The second step in the process, the vote for the members of the constitutional convention, was held on May 15-16 — concurrently with the elections for 16 regional governors, 345 municipal mayors and more than 2,000 municipal councilmembers. With slightly over 40% of eligible voters casting ballots in the unprecedented two-day election (to make it safer for people to vote in a country undergoing a COVID-19 infection surge), turnout was disappointingly low. It seemed that many Chileans were satisfied with knowing that the Pinochet-era constitution would be replaced.

Consequently, they paid far less attention to who would be elected to write the new constitution.

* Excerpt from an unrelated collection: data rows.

Lemma completed_rows_elem ev :
  ev ∈ completed_rows db → ∃ i, payload_task (ev_payload ev) = Some (oid_str i) ∧ announces (TaskIs i T_COMPLETED) ev = true.
Proof.
  intros [Hty Hin]%list_elem_of_filter. destruct (au_rows _ Haud ev Hin Hty) as [i Hi]. exists i. split; [done|].
  unfold announces, subject. rewrite Hi. cbn [fact_event task_event]. rewrite !bool_decide_eq_true_2; [done|done|congruence].
Qed.

Lemma rows_of_task i :
  filter (λ ev, payload_task (ev_payload ev) = Some (oid_str i)) (completed_rows db) =
  filter (λ ev, announces (TaskIs i T_COMPLETED) ev = true) (outbox db).
Proof.
  unfold completed_rows. rewrite list_filter_filter. apply list_filter_iff. intros ev. unfold announces, subject.
  rewrite andb_true_iff, !bool_decide_eq_true. cbn [fact_event task_event]. split; [intros [H1 H2]|intros [[= H1] H2]]; split; congruence.
Qed.

Lemma one_event_per_task : one_each (length (all_tasks db)) (completedEvents db) = true.
Proof.
  destruct (settled_facts db Hset) as [Hrows _].
  assert (∀ i, length (filter (λ ev, payload_task (ev_payload ev) = Some (oid_str i)) (completed_rows db)) =
    if holds (TaskIs i T_COMPLETED) db then 1%nat else 0%nat) as Hlen.
  { intros i. rewrite rows_of_task. apply (Hrows (TaskIs i T_COMPLETED)). by eexists. }
  rewrite <- task_ids_length, <- (length_fmap (λ i, Some (oid_str i))). apply one_each_counted.
  - apply NoDup_keys. intros k (ev & -> & (i & -> & _)%completed_rows_elem)%list_elem_of_fmap. rewrite Hlen. case_match; lia.
  - apply NoDup_fmap_2; [|apply NoDup_fst_map_to_list]. by intros i j [= ?%(inj oid_str)].
  - intros k. rewrite !list_elem_of_fmap. split.
    + intros (ev & -> & Hev). destruct (completed_rows_elem ev Hev) as (i & Hi & _). exists i. split; [done|].
      apply task_ids_elem. specialize (Hlen i). cbn [holds] in Hlen.
      assert (ev ∈ filter (λ ev, payload_task (ev_payload ev) = Some (oid_str i)) (completed_rows db)) as Hf by (by apply list_elem_of_filter).
      destruct (tasks db !! i); [by eexists|]. destruct (filter _ _); [by apply not_elem_of_nil in Hf|done].
    + intros (i & -> & [t Ht]%task_ids_elem). specialize (Hlen i). cbn [holds] in Hlen.
      rewrite bool_decide_eq_true_2 in Hlen by (rewrite Ht; cbn; f_equal; by apply (Hall i)).
      destruct (filter _ (completed_rows db)) as [|ev l] eqn:Hf; [done|]. exists ev.
      assert (ev ∈ filter (λ ev, payload_task (ev_payload ev) = Some (oid_str i)) (completed_rows db)) as [? ?]%list_elem_of_filter
        by (rewrite Hf; by left). done.
Qed.
End outcome.

Lemma passes_completed db RUNS :
  passes db RUNS = true → size (executions db) = RUNS ∧ ∀ e x, executions db !! e = Some x → x_status x = E_COMPLETED.
Proof.
  unfold passes, checks. cbn [forallb snd]. rewrite andb_true_iff. intros [[Hn Hall]%andb_true_iff _].
  apply bool_decide_eq_true in Hn. split.
  - rewrite <- Hn. unfold all_executions. by rewrite length_fmap, length_map_to_list.
  - intros e x Hx. rewrite forallb_forall in Hall.
    apply (bool_decide_eq_true (x_status x = E_COMPLETED)), Hall, list_elem_of_In.
    apply list_elem_of_fmap. exists (e, x). by rewrite elem_of_map_to_list.
Qed.


(** ** Witness *)

Import Demo.

(** One run of the workload.  A worker is killed after its claim of the first
    task, another takes the task over when the lease has lapsed, and the flaky
    task fails once. *)
Definition chaos_workflow : Workflow := mkWorkflow 1 1 1 workload.
Definition read_int (v : option json) : option Z := match v with Some (JNum z) => Some z | _ => None end.
Definition works (i : oid) : prog (World TaskQueue) unit :=
  processTask cfg (builtin_handlers read_int None) "worker-2" 15000 i.
Lemma through_refuses (I : W → Prop) (G : W → W → Prop) (P : ReqState → Prop) permission req mws st :
  (∀ st, P st → steps_spec (A := ReqState) I G (λ _, False) (mw_require permission req st)) →
  Forall (mw_ok I G P req) mws → mw_require permission ∈ mws → P st →
  steps_spec I G (λ _, False) (through mws req st).
Proof.
  intros Hno Hm. revert st. induction Hm as [|m mws Hm _ IH]; intros st Hin HP; [by apply elem_of_nil in Hin|].
  cbn [through]. apply elem_of_cons in Hin as [<-|Hin].
  - eapply steps_spec_bind; [by apply Hno|done].
  - eapply steps_spec_bind; [by apply Hm|]. intros st' HP'. by apply IH.
Qed.

(** C30: nobody changes anything without a role that grants it.  A request whose
    [Authorization] header is accepted for no identity with the permission to
    create, to run or to decide (so: no header, a forged or expired token, a
    viewer's token) leaves workflows, runs, tasks, approvals, documents and
    vectors as they are, at every step and however it interleaves with others. *)
Theorem unauthorised_requests_change_nothing (req : HttpRequest) (uuid : string)
    (Hno : ∀ who p, accepted_as (hr_header req "authorization") who → p ∈ writing →
       hasPermission (role_of who) p ≠ Ok true) :
  steps_ok (λ _, True) untouched (create_app req uuid) ∧
  ∀ w, untouched w (run (create_app req uuid) w).2.
Proof.
  assert (steps_ok (λ _, True) untouched (create_app req uuid)) as Hok.
  { set (P := λ st, ∀ who, rs_user st = Some who → accepted_as (hr_header req "authorization") who).
    apply (create_app_ok _ _ P); [done|done|]. apply layers_elsewhere; [done|done|done| | |].
    - intros A m Hm. apply steps_ok_await. intros w _. split; [done|]. specialize (Hm (api_rag w)).
      by destruct (m (api_rag w)) as [[[e|t]|a] r].
    - apply (mw_authenticate_ok _ _ (λ _, True)) with (Acc := accepted_as (hr_header req "authorization"));
        [by apply (window_free (λ _, True) untouched)| | |done].
      + by apply steps_spec_authenticate.
      + intros st who HP Hwho who' [= <-]. exact Hwho.
    - intros p h Hin m pat mws Hm Hreq _ st HP.
      apply (steps_ok_bind_spec _ _ (λ _, False)); [|by intros st' []]. eapply (through_refuses _ _ P p); [|done..].
      intros st' HP'. apply mw_require_refuses. intros who Hwho. apply Hno; [by apply HP'|].
      unfold writes in Hin. unfold writing. set_solver. }
  split; [exact Hok|]. intros w.
  apply (steps_ok_run (untouched w) (λ _ _, True)); [|done].
  apply (steps_ok_impl (λ _, True) untouched); [done| |exact Hok].
  intros w1 w2 H1 [_ H2]. split; [by etrans|done].
Qed.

Those who did turn out to vote overwhelmingly rejected right-wing candidates. With 20% of the vote, President Piñera’s ruling Chile Vamos coalition had its worst electoral performance since democracy was restored in 1990. Voters’ desire to punish the Piñera administration was partly responsible for the dismal showing, but turnout decreased significantly in traditional right-wing strongholds. That points to discontent among traditional right-wing voters with a ruling coalition that too readily embraced left-wing campaign ideas such as supporting withdrawals from individual private pension fund accounts and increasing taxes to pay for expanded social services. As people always prefer the original, right-wing candidates trying to disguise themselves as social democrats failed to make inroads among centrist voters and might have alienated their original supporters. The right-wing coalition will have 37 of the 155 seats in the constitutional convention, far short of the 52 seats (1/3 of the convention) required to exercise veto power.